WHAT YOU ARE ASKED TO DO – Your answer must be every line of the data below that holds the string "empty", copied exactly.

(Collected data entries)
------------
(** * Job scheduling: list scheduler, genetic optimizers, backtracking search

    A shallow embedding of the three Python programs of the repository:
    - [Backtracking.py]: class [JobScheduler] with Kahn's topological sort
      and the greedy list scheduler [schedule_jobs];
    - [GeneticAlgorithm.py]: the same class with [evaluate_schedule],
      [genetic_algorithm] and the placement [schedule_jobs(order)];
    - [main.py]: a second genetic variant over job tuples and the
      backtracking search over start times.

    Python integers are [Z]; dictionaries whose iteration order is never
    observed are [gmap]s, the [jobs] dictionary (iterated to seed Kahn's
    queue) is an insertion-ordered association list; a raised exception is
    a value of [outcome]. Integers and the call stack are unbounded: the
    interpreter's recursion limit is not modelled. *)

From stdpp Require Import base gmap list strings.
From Stdlib Require Import ZArith Lia.
Local Open Scope Z_scope.

(** ** Python exceptions and results *)

(** [OutOfFuel] is not a Python exception: it marks that the bound given to
    the model of a [while] loop was reached. [topological_sort_fuel] and
    [crossover_loop_fuel] show that the bounds used for Kahn's loop and for
    the crossover loop are never reached. *)
Inductive exn : Type :=
| KeyError
| ValueError
| IndexError
| OutOfFuel.

Inductive outcome (A : Type) : Type :=
| Ret (a : A)
| Raise (e : exn).
Arguments Ret {A} a.
Arguments Raise {A} e.

Definition bind {A B : Type} (m : outcome A) (k : A → outcome B) : outcome B :=
  match m with
  | Ret a => k a
  | Raise e => Raise e
  end.

Notation "'let*' x := m 'in' k" := (bind m (λ x, k))
  (at level 10, x pattern, m at level 100, k at level 200).

(** [d[k]] on a dictionary: [KeyError] when the key is absent. *)
Definition getitem `{Countable K} {V : Type} (d : gmap K V) (k : K) : outcome V :=
  match d !! k with
  | Some v => Ret v
  | None => Raise KeyError
  end.

(** ** Insertion-ordered dictionaries (the [jobs] dictionary) *)

Section odict.
Context {K V : Type} `{EqDecision K}.

(** [d[k] = v]: an existing key keeps its position and takes the new
    value, a new key goes last. *)
Fixpoint od_set (k : K) (v : V) (d : list (K * V)) : list (K * V) :=
  match d with
  | [] => [(k, v)]
  | (k', v') :: d' =>
      if decide (k = k') then (k, v) :: d' else (k', v') :: od_set k v d'
  end.

Fixpoint od_get (d : list (K * V)) (k : K) : outcome V :=
  match d with
  | [] => Raise KeyError
  | (k', v') :: d' => if decide (k = k') then Ret v' else od_get d' k
  end.

Definition od_keys (d : list (K * V)) : list K := d.*1.
End odict.

(** ** Python list operations *)

(** [l[:k]]: a negative bound counts from the end. *)
Definition slice_to {A : Type} (l : list A) (k : Z) : list A :=
  if decide (k < 0) then take (Z.to_nat (Z.of_nat (length l) + k)) l
  else take (Z.to_nat k) l.

(** [l[i]] for a non-negative index. *)
Definition list_get {A : Type} (l : list A) (i : nat) : outcome A :=
  match l !! i with
  | Some x => Ret x
  | None => Raise IndexError
  end.

(** [l[i], l[j] = l[j], l[i]]: the right-hand side is read first, then
    [l[i]] and [l[j]] are stored in this order. *)
Definition swap {A : Type} (l : list A) (i j : nat) : outcome (list A) :=
  let* x := list_get l j in
  let* y := list_get l i in
  Ret (<[j := y]> (<[i := x]> l)).

(** [max(values)]: [ValueError] on an empty sequence. *)
Definition py_max (l : list Z) : outcome Z :=
  match l with
  | [] => Raise ValueError
  | x :: l' => Ret (foldl Z.max x l')
  end.

(** [parent1[:point] + [job for job in parent2 if job not in parent1[:point]]],
    the crossover expression of both genetic programs. *)
Definition crossover_child {A : Type} `{EqDecision A}
    (parent1 parent2 : list A) (point : Z) : list A :=
  slice_to parent1 point ++ filter (λ job, job ∉ slice_to parent1 point) parent2.

(** [sorted]: Python's sort is stable and compares with [<] only. Elements
    are inserted one by one, each after every element it is not less than. *)
Fixpoint insert_sorted {A : Type} (lt : A → A → bool) (x : A) (l : list A) : list A :=
  match l with
  | [] => [x]
  | y :: l' => if lt x y then x :: y :: l' else y :: insert_sorted lt x l'
  end.

Definition sorted {A : Type} (lt : A → A → bool) (l : list A) : list A :=
  foldl (λ acc x, insert_sorted lt x acc) [] l.

(** [min(l, key=...)] on the list of (key, element) pairs: the first element
    whose key is least; [ValueError] on an empty list. *)
Fixpoint first_min {K A : Type} (lt : K → K → bool) (best : K * A)
    (l : list (K * A)) : A :=
  match l with
  | [] => best.2
  | x :: l' => first_min lt (if lt x.1 best.1 then x else best) l'
  end.

Definition py_min {K A : Type} (lt : K → K → bool) (l : list (K * A)) : outcome A :=
  match l with
  | [] => Raise ValueError
  | x :: l' => Ret (first_min lt x l')
  end.

(** [[f(x) for x in l]] when [f] may raise. *)
Fixpoint map_outcome {A B : Type} (f : A → outcome B) (l : list A) : outcome (list B) :=
  match l with
  | [] => Ret []
  | x :: l' =>
      let* y := f x in
      let* ys := map_outcome f l' in
      Ret (y :: ys)
  end.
------------
EXERCISE OUTPUT –
(** [max(values)]: [ValueError] on an empty sequence. *)
    whose key is least; [ValueError] on an empty list. *)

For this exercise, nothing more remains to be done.